**Problem to work on**
When you reach the line containing "assert (reread record" in the records below, start copying exactly, and stop once you have copied the line containing "destruct (reread_FailureCode record)".

--- START ---

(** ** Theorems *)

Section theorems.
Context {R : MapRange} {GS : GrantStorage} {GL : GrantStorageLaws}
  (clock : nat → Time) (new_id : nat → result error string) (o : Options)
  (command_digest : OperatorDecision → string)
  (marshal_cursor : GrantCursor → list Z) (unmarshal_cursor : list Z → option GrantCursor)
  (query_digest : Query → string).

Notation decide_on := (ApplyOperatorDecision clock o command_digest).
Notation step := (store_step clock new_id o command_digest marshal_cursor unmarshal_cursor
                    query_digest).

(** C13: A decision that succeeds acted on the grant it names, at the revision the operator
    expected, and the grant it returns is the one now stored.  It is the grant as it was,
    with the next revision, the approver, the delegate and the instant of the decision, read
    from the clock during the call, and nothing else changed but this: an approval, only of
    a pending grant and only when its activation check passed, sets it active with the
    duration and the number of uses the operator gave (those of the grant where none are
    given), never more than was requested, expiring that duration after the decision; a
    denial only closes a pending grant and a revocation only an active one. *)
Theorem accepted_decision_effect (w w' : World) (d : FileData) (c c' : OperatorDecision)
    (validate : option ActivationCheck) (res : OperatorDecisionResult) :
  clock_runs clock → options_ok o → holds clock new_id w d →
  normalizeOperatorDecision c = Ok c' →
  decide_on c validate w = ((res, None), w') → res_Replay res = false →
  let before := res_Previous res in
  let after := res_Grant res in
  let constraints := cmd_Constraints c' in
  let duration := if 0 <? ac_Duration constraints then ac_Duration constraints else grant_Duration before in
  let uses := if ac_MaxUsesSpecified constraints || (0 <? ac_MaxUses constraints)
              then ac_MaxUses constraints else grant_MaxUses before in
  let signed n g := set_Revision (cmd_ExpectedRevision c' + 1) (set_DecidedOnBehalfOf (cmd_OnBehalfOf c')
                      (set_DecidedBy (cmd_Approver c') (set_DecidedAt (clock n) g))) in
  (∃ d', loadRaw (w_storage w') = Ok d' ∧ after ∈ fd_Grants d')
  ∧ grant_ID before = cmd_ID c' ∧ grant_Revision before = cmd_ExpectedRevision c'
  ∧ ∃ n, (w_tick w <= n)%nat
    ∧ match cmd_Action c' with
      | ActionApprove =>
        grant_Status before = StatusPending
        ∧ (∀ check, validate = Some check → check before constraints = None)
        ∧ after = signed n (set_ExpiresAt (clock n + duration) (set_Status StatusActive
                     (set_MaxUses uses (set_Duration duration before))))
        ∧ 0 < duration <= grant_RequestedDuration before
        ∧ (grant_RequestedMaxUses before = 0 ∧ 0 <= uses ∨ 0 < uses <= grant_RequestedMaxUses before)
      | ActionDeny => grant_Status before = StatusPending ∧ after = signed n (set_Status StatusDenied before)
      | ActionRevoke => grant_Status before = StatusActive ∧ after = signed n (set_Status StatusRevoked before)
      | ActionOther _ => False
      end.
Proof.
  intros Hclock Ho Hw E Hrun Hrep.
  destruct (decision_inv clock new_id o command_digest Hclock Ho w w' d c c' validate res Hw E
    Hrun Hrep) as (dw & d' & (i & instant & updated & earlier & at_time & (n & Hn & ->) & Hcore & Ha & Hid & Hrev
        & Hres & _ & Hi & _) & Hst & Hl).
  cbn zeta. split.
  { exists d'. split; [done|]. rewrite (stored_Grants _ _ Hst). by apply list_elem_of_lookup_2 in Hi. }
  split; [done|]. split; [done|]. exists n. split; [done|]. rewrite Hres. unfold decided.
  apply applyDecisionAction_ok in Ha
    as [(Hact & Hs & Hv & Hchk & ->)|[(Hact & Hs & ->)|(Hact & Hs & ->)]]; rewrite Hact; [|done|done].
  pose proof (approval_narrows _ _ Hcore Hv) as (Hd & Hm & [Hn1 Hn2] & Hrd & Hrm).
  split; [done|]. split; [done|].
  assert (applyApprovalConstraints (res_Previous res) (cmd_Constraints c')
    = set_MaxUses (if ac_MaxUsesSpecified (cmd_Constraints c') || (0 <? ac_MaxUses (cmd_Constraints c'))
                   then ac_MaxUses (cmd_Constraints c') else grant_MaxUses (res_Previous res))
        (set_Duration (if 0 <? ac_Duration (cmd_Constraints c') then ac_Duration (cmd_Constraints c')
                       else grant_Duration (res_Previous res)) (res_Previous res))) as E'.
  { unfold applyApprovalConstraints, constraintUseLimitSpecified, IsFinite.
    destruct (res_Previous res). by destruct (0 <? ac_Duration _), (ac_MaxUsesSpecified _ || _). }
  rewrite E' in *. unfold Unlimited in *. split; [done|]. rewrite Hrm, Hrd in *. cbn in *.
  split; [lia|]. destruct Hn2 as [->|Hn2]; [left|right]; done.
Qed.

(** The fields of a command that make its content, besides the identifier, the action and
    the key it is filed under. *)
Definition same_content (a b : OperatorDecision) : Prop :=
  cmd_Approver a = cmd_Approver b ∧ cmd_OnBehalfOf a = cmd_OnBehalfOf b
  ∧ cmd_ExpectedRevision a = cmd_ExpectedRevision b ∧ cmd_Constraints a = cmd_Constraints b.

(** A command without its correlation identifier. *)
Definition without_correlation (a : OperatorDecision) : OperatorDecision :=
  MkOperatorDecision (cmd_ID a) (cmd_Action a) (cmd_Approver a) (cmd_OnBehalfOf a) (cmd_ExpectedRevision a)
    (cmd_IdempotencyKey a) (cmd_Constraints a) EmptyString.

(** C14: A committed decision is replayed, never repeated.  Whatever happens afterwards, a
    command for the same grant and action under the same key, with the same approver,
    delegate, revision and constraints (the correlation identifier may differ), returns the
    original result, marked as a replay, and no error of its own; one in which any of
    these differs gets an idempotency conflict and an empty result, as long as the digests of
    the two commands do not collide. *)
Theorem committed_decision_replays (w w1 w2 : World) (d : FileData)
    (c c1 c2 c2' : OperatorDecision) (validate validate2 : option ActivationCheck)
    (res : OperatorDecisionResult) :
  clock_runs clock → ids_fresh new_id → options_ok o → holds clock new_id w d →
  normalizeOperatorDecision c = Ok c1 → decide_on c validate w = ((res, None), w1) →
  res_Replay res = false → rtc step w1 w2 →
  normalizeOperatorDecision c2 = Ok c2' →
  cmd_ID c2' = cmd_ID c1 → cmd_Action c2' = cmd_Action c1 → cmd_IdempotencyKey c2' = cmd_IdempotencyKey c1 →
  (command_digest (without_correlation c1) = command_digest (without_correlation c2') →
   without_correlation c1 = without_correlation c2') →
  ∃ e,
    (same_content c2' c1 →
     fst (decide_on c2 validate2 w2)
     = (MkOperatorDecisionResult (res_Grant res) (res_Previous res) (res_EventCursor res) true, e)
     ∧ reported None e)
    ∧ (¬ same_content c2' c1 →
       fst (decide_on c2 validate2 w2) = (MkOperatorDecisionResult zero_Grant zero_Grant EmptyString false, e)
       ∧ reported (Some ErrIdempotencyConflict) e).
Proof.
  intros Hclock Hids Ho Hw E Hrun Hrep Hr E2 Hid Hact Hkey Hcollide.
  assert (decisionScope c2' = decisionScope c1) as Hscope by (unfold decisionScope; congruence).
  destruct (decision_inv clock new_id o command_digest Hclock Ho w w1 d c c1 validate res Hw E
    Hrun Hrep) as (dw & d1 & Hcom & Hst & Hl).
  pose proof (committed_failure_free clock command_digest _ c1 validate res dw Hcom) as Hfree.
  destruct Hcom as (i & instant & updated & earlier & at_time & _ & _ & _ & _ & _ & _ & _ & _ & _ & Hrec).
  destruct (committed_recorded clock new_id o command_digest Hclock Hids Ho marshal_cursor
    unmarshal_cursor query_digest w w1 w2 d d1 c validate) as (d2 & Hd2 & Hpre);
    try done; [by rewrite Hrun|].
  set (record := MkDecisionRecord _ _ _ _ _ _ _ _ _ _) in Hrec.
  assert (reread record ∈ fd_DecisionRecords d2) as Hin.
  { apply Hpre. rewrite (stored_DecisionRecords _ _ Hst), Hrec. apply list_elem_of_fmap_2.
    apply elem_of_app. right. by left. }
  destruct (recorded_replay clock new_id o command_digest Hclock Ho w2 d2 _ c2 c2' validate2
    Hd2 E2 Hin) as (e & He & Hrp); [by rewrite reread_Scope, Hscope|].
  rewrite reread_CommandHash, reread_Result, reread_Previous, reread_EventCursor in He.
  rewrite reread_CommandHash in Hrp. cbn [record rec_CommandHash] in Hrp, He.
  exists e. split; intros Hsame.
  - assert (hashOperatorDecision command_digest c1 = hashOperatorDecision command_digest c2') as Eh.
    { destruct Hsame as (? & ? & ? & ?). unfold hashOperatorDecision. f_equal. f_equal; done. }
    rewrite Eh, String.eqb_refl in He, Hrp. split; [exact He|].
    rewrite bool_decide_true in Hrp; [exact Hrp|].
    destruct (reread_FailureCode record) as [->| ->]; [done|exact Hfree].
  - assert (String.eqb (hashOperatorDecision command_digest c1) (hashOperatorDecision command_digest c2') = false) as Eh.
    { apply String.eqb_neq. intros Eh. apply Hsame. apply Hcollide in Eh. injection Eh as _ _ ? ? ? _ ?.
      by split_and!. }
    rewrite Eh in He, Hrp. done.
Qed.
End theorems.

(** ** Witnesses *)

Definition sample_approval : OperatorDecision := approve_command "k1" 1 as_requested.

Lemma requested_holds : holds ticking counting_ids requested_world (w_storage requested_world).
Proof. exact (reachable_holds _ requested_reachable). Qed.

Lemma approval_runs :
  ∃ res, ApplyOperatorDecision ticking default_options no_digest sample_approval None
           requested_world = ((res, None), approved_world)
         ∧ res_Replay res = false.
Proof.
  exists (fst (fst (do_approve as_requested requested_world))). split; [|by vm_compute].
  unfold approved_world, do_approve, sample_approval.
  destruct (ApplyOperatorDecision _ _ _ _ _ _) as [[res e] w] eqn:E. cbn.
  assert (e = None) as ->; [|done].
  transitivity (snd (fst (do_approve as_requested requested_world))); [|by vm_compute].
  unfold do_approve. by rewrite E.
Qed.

--- END ---

**Answer below**
  assert (reread record ∈ fd_DecisionRecords d2) as Hin.
  { apply Hpre. rewrite (stored_DecisionRecords _ _ Hst), Hrec. apply list_elem_of_fmap_2.
    apply elem_of_app. right. by left. }
  destruct (recorded_replay clock new_id o command_digest Hclock Ho w2 d2 _ c2 c2' validate2
    Hd2 E2 Hin) as (e & He & Hrp); [by rewrite reread_Scope, Hscope|].
  rewrite reread_CommandHash, reread_Result, reread_Previous, reread_EventCursor in He.
  rewrite reread_CommandHash in Hrp. cbn [record rec_CommandHash] in Hrp, He.
  exists e. split; intros Hsame.
  - assert (hashOperatorDecision command_digest c1 = hashOperatorDecision command_digest c2') as Eh.
    { destruct Hsame as (? & ? & ? & ?). unfold hashOperatorDecision. f_equal. f_equal; done. }
    rewrite Eh, String.eqb_refl in He, Hrp. split; [exact He|].
    rewrite bool_decide_true in Hrp; [exact Hrp|].
    destruct (reread_FailureCode record) as [->| ->]; [done|exact Hfree].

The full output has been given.